Роберт не воспринимал всерьез коммунистические связи брата. Помимо членства в партии у Фрэнка было много других увлечений. «Он страстно любил музыку. У него было много друзей совершенно некоммунистического толка. <…> Лето он проводил на ранчо. Он не мог быть в эти годы очень активным коммунистом», – делал вывод Роберт.

Вскоре после вступления в партию Фрэнк завел привычку приезжать на машине в Беркли, ночевать у брата и рассказывать ему новости. «Я был не на шутку расстроен», – свидетельствовал Роберт в 1954 году, не объясняя, чем именно его расстроил сделанный Фрэнком выбор. Членство в Компартии бесспорно было связано с некоторым риском.
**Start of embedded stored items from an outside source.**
(* ===== verification/CmrThreads.v ===== *)
(** * Threads on the camera's message queue

    The operations of cmr_msg.c cut at the points where other threads can
    come in: the semaphore, the mutex, and the statements that change the
    write pointer, which cmr_msg_post reads before it takes the mutex. *)
From stdpp Require Import base list relations.
From Stdlib Require Import ZArith Lia.
From S2P Require Import Prelude CmrMsg.

(** ** Definitions *)

(** Where a thread is. *)
Inductive thread :=
  | Idle
  | Posting (message : cmr_msg) (ori_node : Z)   (* the write pointer is read, the mutex not taken *)
  | Wrapping (ori_node : Z)                      (* the message is stored *)
  | Restoring (ori_node : Z)
  | Counting
  | Signalling                                   (* the mutex is released, the semaphore not raised *)
  | Woken (peak : bool).                         (* past the semaphore, before the mutex *)

(** The process, with a record of the messages accepted and of those handed
    to readers, the codes the readers got, and whether a reader left with
    the mutex. *)
Record process := Process {
  cxt : cmr_msg_cxt;
  threads : list thread;
  posted : list cmr_msg;
  taken : list cmr_msg;
  codes : list Z;
  orphan : bool
}.

Inductive label :=
  | l_post (i : nat) (m : cmr_msg)
  | l_store (i : nat)
  | l_wrap (i : nat)
  | l_restore (i : nat)
  | l_count (i : nat)
  | l_signal (i : nat)
  | l_wait (i : nat)
  | l_trywait (i : nat)
  | l_section (i : nat).

Definition on_cxt {A} (m : M cmr_msg_cxt A) : M process A :=
  zoom cxt (fun c s => Process c (threads s) (posted s) (taken s) (codes s) (orphan s)) m.

Definition thread_of (i : nat) : M process thread :=
  ts <- gets threads ;;
  lift Blocked (ts !! i).

Definition goto (i : nat) (t : thread) : M process unit :=
  modify (fun s => Process (cxt s) (<[i := t]> (threads s)) (posted s) (taken s) (codes s) (orphan s)).

Definition log_posted (m : cmr_msg) : M process unit :=
  modify (fun s => Process (cxt s) (threads s) (posted s ++ [m]) (taken s) (codes s) (orphan s)).

(** A reader that got no message from a peak still holds the mutex. *)
Definition log_taken (peak : bool) (r : Z * option cmr_msg) : M process unit :=
  modify (fun s => Process (cxt s) (threads s) (posted s) (taken s ++ option_list r.2) (codes s ++ [r.1])
    (orphan s || (peak && negb (r.1 =? CMR_MSG_SUCCESS)))).

(** One step of thread [i], on a queue whose handle is good. [Blocked]: it
    cannot take that step now. *)
Definition act (l : label) : M process unit :=
  match l with
  | l_post i m =>
      t <- thread_of i ;;
      match t with
      | Idle => c <- gets cxt ;; goto i (Posting m (msg_write c))
      | _ => bad Blocked
      end
  | l_store i =>
      t <- thread_of i ;;
      match t with
      | Posting m ori_node =>
          on_cxt lock ;;;
          c <- gets cxt ;;
          if msg_number c >=? msg_count c then on_cxt unlock ;;; goto i Idle
          else on_cxt (post_store m) ;;; log_posted m ;;; goto i (Wrapping ori_node)
      | _ => bad Blocked
      end
  | l_wrap i =>
      t <- thread_of i ;;
      match t with
      | Wrapping ori_node => on_cxt post_wrap ;;; goto i (Restoring ori_node)
      | _ => bad Blocked
      end
  | l_restore i =>
      t <- thread_of i ;;
      match t with
      | Restoring ori_node => on_cxt (post_restore ori_node) ;;; goto i Counting
      | _ => bad Blocked
      end
  | l_count i =>
      t <- thread_of i ;;
      match t with
      | Counting => on_cxt (post_count ;;; unlock) ;;; goto i Signalling
      | _ => bad Blocked
      end
  | l_signal i =>
      t <- thread_of i ;;
      match t with
      | Signalling => on_cxt sem_post ;;; goto i Idle
      | _ => bad Blocked
      end
  | l_wait i =>
      t <- thread_of i ;;
      match t with
      | Idle => on_cxt sem_wait ;;; goto i (Woken false)
      | _ => bad Blocked
      end
  | l_trywait i =>
      t <- thread_of i ;;
      match t with
      | Idle => ok <- on_cxt sem_trywait ;; goto i (if ok then Woken true else Idle)
      | _ => bad Blocked
      end
  | l_section i =>
      t <- thread_of i ;;
      match t with
      | Woken peak =>
          r <- on_cxt (lock ;;; if peak then peak_locked else get_locked) ;;
          log_taken peak r ;;;
          goto i Idle
      | _ => bad Blocked
      end
  end.

Inductive step (s s' : process) : Prop :=
  | step_act l : act l s = Ret tt s' -> step s s'.

(** Steps in which only thread 0 posts. *)
Definition one_poster (l : label) : bool :=
  match l with l_post (S _) _ => false | _ => true end.

Inductive step1 (s s' : process) : Prop :=
  | step1_act l : one_poster l = true -> act l s = Ret tt s' -> step1 s s'.

(** A queue of [count] places and [n] threads. *)
Definition new_process (count : Z) (head : list cmr_msg) (n : nat) : process :=
  Process (MsgCxt false 0 count 0 CMR_MSG_MAGIC_CODE head 0 0) (replicate n Idle) [] [] [] false.

Fixpoint run (ls : list label) : M process unit :=
  match ls with
  | [] => ret tt
  | l :: ls => act l ;;; run ls
  end.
Однако в 1937 году либералы Беркли не смотрели на него косо. «Членство в Коммунистической партии, – свидетельствовал Роберт, – не считалось – и, возможно, зря – великим преступлением против государства или позорным делом». И все-таки администрация Калифорнийского университета, вне всяких сомнений, враждебно относилась к любым связям с КП, а Фрэнк стоял в самом начале академической карьеры. К тому же в отличие от Роберта у него не было в университете постоянной должности. Если решение брата расстроило Роберта, то, скорее всего, потому, что, на его взгляд, Фрэнк необдуманно поспешил взять на себя слишком серьезное обязательство или же попал под влияние радикально настроенной жены. Несмотря на собственное политическое пробуждение, Роберт принципиально не желал вступать в Коммунистическую партию. С другой стороны, Фрэнк, очевидно, ощущал душевную потребность в формальном закреплении своей приверженности. Братья разделяли одни и те же политические взгляды, однако Фрэнк вел себя импульсивнее Роберта. Он по-прежнему боготворил старшего брата, но в то же время женитьбой и политической активностью пытался обозначить контуры своей собственной личности и выйти из тени Роберта.

В 1943 году коллега Фрэнка по двум годам в Стэнфордском университете сообщил агенту ФБР, что «на его взгляд, Фрэнк Оппенгеймер шел на поводу и подчинялся диктату своего брата Дж. Роберта Оппенгеймера в отношении всех политических позиций и связей». Анонимный источник почти все перепутал – Фрэнк вступил в партию независимо от брата, не послушавшись его совета. Однако в одном информатор не ошибся. Он заверил ФБР, что оба Оппенгеймера «в принципе верны своей стране…». На взгляд друзей (и ФБР), братья Оппенгеймеры были чрезвычайно близки. Что бы ни делал Фрэнк, это всегда отражалось на Роберте. И сколько бы он ни пытался облегчить жизнь брату, не мог полностью прикрыть Фрэнка от лучей собственной славы.